FiercePharma reports: "Last year, prosecutors in the country
[Korea] raided Novartis offices to gather documents and account books.
South Korean officials later indicted a half-dozen Novartis execs, as
well as more than a dozen doctors and five medical journal heads...The
Korea Times says the criminal trial is now underway."
A Novartis spokesperson called the crime "in violation of our policies and inconsistent with our culture..."
Really? There's more.
FiercePharma continues: "Outside of Korea, Novartis faces
separate bribery claims in Greece, where an official earlier this month
said 'thousands' of people could be implicated."
"The company faced other allegations in Turkey, which it now
considers 'unsubstantiated,' and paid $25 million to U.S. authorities
last year to settle a bribery investigation in China."
Sounds like bribery might be central to the culture of Novartis.
You walk into a doctor's office.

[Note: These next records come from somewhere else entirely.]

(** The place of a job in the queue: a new one, or a new time for the job of a place. *)
Lemma sink_spec u p : indexed u -> is_Some (store u !! p) ->
  (forall z, place u p = Some z -> (z < 0)%Z -> p ∉ queue u) -> (p ∉ queue u -> ordered u) ->
  (forall i, queue u !! i = Some p -> orderedBut u (length (queue u)) i) ->
  let i := match store u !! p with Some j => index j | None => (-1)%Z end in
  let t' := if (i <? 0)%Z then heapPush u p else heapFix u (Z.to_nat i) in
  ordered t' /\ frame u t' /\ forall q, q ∈ queue t' <-> q = p \/ q ∈ queue u.
Proof.
  intros Hx [j Hj] Hneg Hout Hin. cbv zeta. rewrite Hj.
  assert (place u p = Some (index j)) as Hpj by (unfold place; by rewrite Hj).
  destruct (Z.ltb_spec (index j) 0) as [Hlt|Hpos].
  - destruct (heapPush_spec u p (index j)) as (? & ? & Hperm); [apply Hout; by eapply Hneg|done|done|].
    split; [done|]. split; [done|]. intros q. by rewrite Hperm, elem_of_cons.
  - assert (queue u !! Z.to_nat (index j) = Some p) as Hi by (apply Hx; rewrite Hpj; f_equal; lia).
    destruct (heapFix_spec u (Z.to_nat (index j))) as (? & ? & Hperm); [by eapply lookup_lt_Some|done|by apply Hin|].
    split; [done|]. split; [done|]. intros q. rewrite Hperm. split; [by right|].
    intros [->|?]; [by eapply list_elem_of_lookup_2|done].
Qed.

(** Planning an entry: its key is planned with it, the others as they were. *)
Lemma set_spec t e now : wf t ->
  wf (set t e now) /\
  (forall path key, planned (set t e now) path key =
    if decide ((path, key) = (pathOf e, keyOf e)) then Some e else planned t path key) /\
  (forall path key, known (set t e now) path key =
    if decide ((path, key) = (pathOf e, keyOf e)) then Some e else known t path key) /\
  (forall path key, (path, key) <> (pathOf e, keyOf e) -> get (set t e now) path key = get t path key).
Proof.
  intros Hw. unfold set. pose proof (pointer_spec t e now Hw) as H. destruct (pointer t e now) as [t1 p].
  destruct H as (Ho & Hq & Hg & Hs & Hneg & Hb & Hgets & Hold & Hn).
  destruct (update_spec t1 p e Ho Hs) as (Hx & Hpl & He & Hbu & Hout & Hin & Hst).
  set (u := t1 <| store ::= alter (fun j => j <| entry := e |>) p |>) in *. cbv zeta.
  assert (queue u = queue t) as Hqu by exact Hq.
  destruct (sink_spec u p Hx (proj2 (Hst p) Hs)) as (Ho' & Hf & Hmem);
    [intros z Hz; rewrite Hqu; apply Hneg; by rewrite <- Hpl|rewrite Hqu, <- Hq; exact Hout|exact Hin|]. cbv zeta in *.
  set (t' := if (_ <? 0)%Z then _ else _) in *. clearbody t'. rewrite Hqu in Hmem.
  assert (forall path key, get t' path key = get t1 path key) as Hg' by (intros; apply (frame_get u t' path key Hf)).
  assert (entryOf t' p = Some e) as He' by (by rewrite (frame_entryOf u t' p Hf)).
  assert (forall q, q <> p -> entryOf t' q = entryOf t q) as Hee.
  { intros q Hqp. rewrite (frame_entryOf u t' q Hf). unfold entryOf. by rewrite Hbu, Hb. }
  split; [|split; [|split; [|intros path key Hne; rewrite Hg'; by apply Hgets]]].
  - split; [done| | |].
    + intros path key q Hp. rewrite Hg' in Hp. destruct (decide ((path, key) = (pathOf e, keyOf e))) as [[= -> ->]|Hne].
      * rewrite Hg in Hp. simplify_eq. by exists e.
      * destruct (Hgets path key Hne) as [Hsame Hnp]. rewrite Hp in Hnp. rewrite Hee by congruence.
        rewrite Hsame in Hp. by apply (wf_keys _ Hw).
    + intros q Hqm. apply Hmem in Hqm. destruct (decide (q = p)) as [->|Hne]; [exists (pathOf e), (keyOf e); by rewrite Hg'|].
      destruct Hqm as [?|Hqm]; [done|]. destruct (wf_known _ Hw q Hqm) as (path & key & Hk). exists path, key.
      rewrite Hg'. destruct (decide ((path, key) = (pathOf e, keyOf e))) as [[= -> ->]|Hne'];
        [destruct Hold as [Hold|[Hold _]]; congruence|by rewrite (proj1 (Hgets path key Hne'))].
    + intros q Hq'. rewrite (frame_fresh _ _ Hf). apply Hn. by apply Hst, (frame_store u t' q Hf).
  - intros path key. apply option_eq. intros e'. rewrite planned_spec. case_decide as Hd.
    + injection Hd as -> ->. rewrite Hg', Hg. split; [intros (q & [= <-] & _ & Hq'); congruence|].
      intros [= <-]. exists p. split; [done|]. split; [|done]. apply Hmem. by left.
    + rewrite planned_spec. destruct (Hgets path key Hd) as [Hsame Hnp]. rewrite Hg', Hsame.
      split; intros (q & Hgq & Hqm & Heq); exists q; (split; [done|]);
        assert (q <> p) as Hqp by congruence; rewrite Hee in * by done; (split; [|done]).
      * apply Hmem in Hqm as [?|?]; done.
      * apply Hmem. by right.
  - intros path key. unfold known. case_decide as Hd; [injection Hd as -> ->; by rewrite Hg', Hg|].
    destruct (Hgets path key Hd) as [Hsame Hnp]. rewrite Hg', Hsame.
    destruct (get t path key) as [q|] eqn:Hgq; [|done]. cbn. apply Hee. congruence.
Qed.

He makes a diagnosis and
writes out a prescription for a drug. Unknown to you, he's been paid off
to tell you to take the drug.
In the case of Novartis, do law enforcement officials in
Korea, Greece, Turkey, and China release the names of the bribed doctors
and inform their patients of these crimes? If not, why not? The
patients ought to know, and they ought to be able to sue the drug
company.
Let's take this whole business out on to a wider stage. Do
you think doctors who take money from drug companies (e.g., for speaking
fees and consulting) might be prone to altering their prescription
habits? If so, consider this nugget from NPR (3/17/16): "Nationwide [in
the US], nearly 9 in 10 cardiologists who wrote at least 1,000
prescriptions for Medicare patients received payments from a drug or
device company in 2014, while 7 in 10 internists and family
practitioners did."
Then there is this bombshell from Business Insider
(1/9/15)---wait for the punch line in the last sentence: "Companies pay
doctors millions of dollars to promote not their most innovative or
effective drugs, but some of their most unremarkable."
"In the last five months of 2013, drug makers spent almost
$20 million trying to convince physicians and teaching hospitals to give
their freshly-patented drugs to patients, but many of them are
near-copies of existing drugs that treat the same conditions."

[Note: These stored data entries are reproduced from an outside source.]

(* ===== verification/SchedulerInvariant.v ===== *)
(** * The state of the scheduler

    What holds of the state of the loop between two rounds, whatever the events and
    what the handlers read: the jobs are in order, each is the one of an entry of
    the configuration and follows its expression, the triggers are those of entries
    that run on events, and nothing is planned while the scheduler is disabled. *)

From S2P Require Import Prelude Naming Status.
From S2P Require Import Instance.
From S2P Require Import Calendar Convert Schedule Key SchedTable SchedQueue SchedHeap Scheduler SchedulerExample SchedulerLogic.

Import schedule(result, Ok, Invalid, Panic, Hang).
Import scheduler.

(** ** The maps by path and key *)

Section pathKeyMap.
Context {V : Type}.
Implicit Types (m : pathKeyMap V) (path : naming.Path) (key : string) (v : V).

Lemma pkGet_set m path key v path' key' :
  pkGet (pkSet m path key v) path' key' = if decide ((path', key') = (path, key)) then Some v else pkGet m path' key'.
Proof.
  unfold pkGet, pkSet, pathKeyMap in *. destruct (decide (path' = path)) as [->|Hne].
  - rewrite lookup_insert_eq. cbn. destruct (decide (key' = key)) as [->|Hk].
    + by rewrite lookup_insert_eq, decide_True.
    + rewrite lookup_insert_ne by done. rewrite decide_False by congruence.
      destruct (m !! path); [done|]. cbn. by rewrite lookup_empty.
  - rewrite lookup_insert_ne by done. by rewrite decide_False by congruence.
Qed.

Lemma pkGet_unset m path key path' key' :
  pkGet (pkUnset m path key) path' key' = if decide ((path', key') = (path, key)) then None else pkGet m path' key'.
Proof.
  unfold pkGet, pkUnset, pathKeyMap in *. destruct (m !! path) as [mk|] eqn:Hm.
  2: { case_decide as Hd; [|done]. injection Hd as -> ->. by rewrite Hm. }
  destruct (decide (path' = path)) as [->|Hne].
  - rewrite Hm. cbn. assert (forall mk' : gmap string V, mk' = delete key mk -> mk' !! key' =
      if decide ((path, key') = (path, key)) then None else mk !! key') as Hd.
    { intros mk' ->. case_decide as Hd; [injection Hd as ->; by rewrite lookup_delete_eq|].
      by rewrite lookup_delete_ne by congruence. }
    destruct (Nat.eqb_spec (size (delete key mk)) 0) as [Hs|Hs].
    + rewrite lookup_delete_eq. rewrite <- (Hd _ eq_refl). apply map_size_empty_inv in Hs. rewrite Hs. by rewrite lookup_empty.
    + rewrite lookup_insert_eq. cbn. by apply Hd.
  - rewrite (decide_False (P := (path', key') = (path, key))) by congruence.
    destruct (Nat.eqb _ _); [by rewrite lookup_delete_ne|by rewrite lookup_insert_ne].
Qed.

Lemma pkGet_empty path key v : pkGet (∅ : gmap naming.Path (gmap string V)) path key <> Some v.
Proof. unfold pkGet, pathKeyMap in *. by rewrite lookup_empty. Qed.

Lemma pkGet_unsetPath m path path' key' :
  pkGet (delete path m) path' key' = if decide (path' = path) then None else pkGet m path' key'.
Proof.
  unfold pkGet, pathKeyMap in *. case_decide; [subst; by rewrite lookup_delete_eq|by rewrite lookup_delete_ne].
Qed.

Lemma pkGet_entries m path key v : pkGet m path key = Some v <->
  exists mk, m !! path = Some mk /\ mk !! key = Some v.
Proof. unfold pkGet, pathKeyMap in *. destruct (m !! path); cbn; naive_solver. Qed.

Lemma elem_of_pathKeys m path key : (path, key) ∈ pathKeys m <-> is_Some (pkGet m path key).
Proof.
  unfold pathKeys, pathKeyMap in *. rewrite list_elem_of_In, in_concat. split.
  - intros (l & (kv & <- & Hkv)%in_map_iff & Hin). apply in_map_iff in Hin as (k & Hk & Hin). simplify_eq.
    apply list_elem_of_In in Hkv, Hin. destruct kv as [path mk]. apply elem_of_map_to_list in Hkv. cbn in *.
    apply list_elem_of_fmap in Hin as ([k' v] & -> & Hin). apply elem_of_map_to_list in Hin.
    exists v. apply pkGet_entries. by exists mk.
  - intros [v (mk & Hp & Hk)%pkGet_entries]. eexists. split.
    + apply in_map_iff. exists (path, mk). split; [done|]. rewrite <- list_elem_of_In. by apply elem_of_map_to_list.
    + apply in_map_iff. exists key. split; [done|]. rewrite <- list_elem_of_In. apply list_elem_of_fmap.
      exists (key, v). split; [done|]. by apply elem_of_map_to_list.
Qed.

Lemma elem_of_values m v :
  v ∈ List.concat (map (fun kv => (map_to_list kv.2).*2) (map_to_list (m : gmap naming.Path (gmap string V)))) <->
  exists path key, pkGet m path key = Some v.
Proof.
  unfold pathKeyMap in *. rewrite list_elem_of_In, in_concat. split.
  - intros (l & (kv & <- & Hkv)%in_map_iff & Hin). apply list_elem_of_In in Hkv, Hin. destruct kv as [path mk].
    apply elem_of_map_to_list in Hkv. apply list_elem_of_fmap in Hin as ([k v'] & -> & Hin). apply elem_of_map_to_list in Hin.
    exists path, k. apply pkGet_entries. by exists mk.
  - intros (path & key & (mk & Hp & Hk)%pkGet_entries). eexists. split.
    + apply in_map_iff. exists (path, mk). split; [done|]. rewrite <- list_elem_of_In. by apply elem_of_map_to_list.
    + rewrite <- list_elem_of_In. apply list_elem_of_fmap. exists (key, v). split; [done|]. by apply elem_of_map_to_list.
Qed.

End pathKeyMap.

Lemma elem_of_entries (s : Schedules) e : e ∈ entries s <-> exists path key, pkGet s path key = Some e.
Proof. apply elem_of_values. Qed.

(** ** Planning *)

(** The key of an entry. *)
Definition idOf (e : sched.Entry) : naming.Path * string := (sched.Path_ e, sched.Key_ (sched.Config_ e)).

"A hefty portion are also available as generics, chemically
identical copies that work just as well at a fraction of the price. And
still others have serious side effects that only became apparent after
they were approved by the FDA."
Doctors paid by drug companies. Doctors prescribed those companies' drugs. Some of those drugs have serious side effects.
Medicalbillingandcoding.org (5/25/11) follows the money.
According to their analysis, between 2009 and 2011, these drug companies
paid doctors the following amounts: Merck, $9.4 million; Johnson &
Johnson, $10.6 million; Pfizer, $19.8 million; AstraZeneca, $22.8
million; GlaxoSmithKline, $96.4 million; and Eli Lilly, $144.1 million.
For speaking fees, consulting fees, etc., and who knows what else? Does
this cast an ominous cloud over the companies and their favorite
doctors? Is the Pope Catholic?
Medicalbillingandcoding,org goes on to publish fines that
have been levied against drug companies (2007-2010) for engaging in
illegal activities with doctors. The fines are, of course, a drop in the
bucket, considering the profits of these corporations:
Forest Laboratories, $313 million; Allergan, $600 million;
AstraZeneca, $520 million; Cephalon, $425 million; Pfizer, $2.3 billion.
Paying a fine is having to say you're sorry, and then you walk away.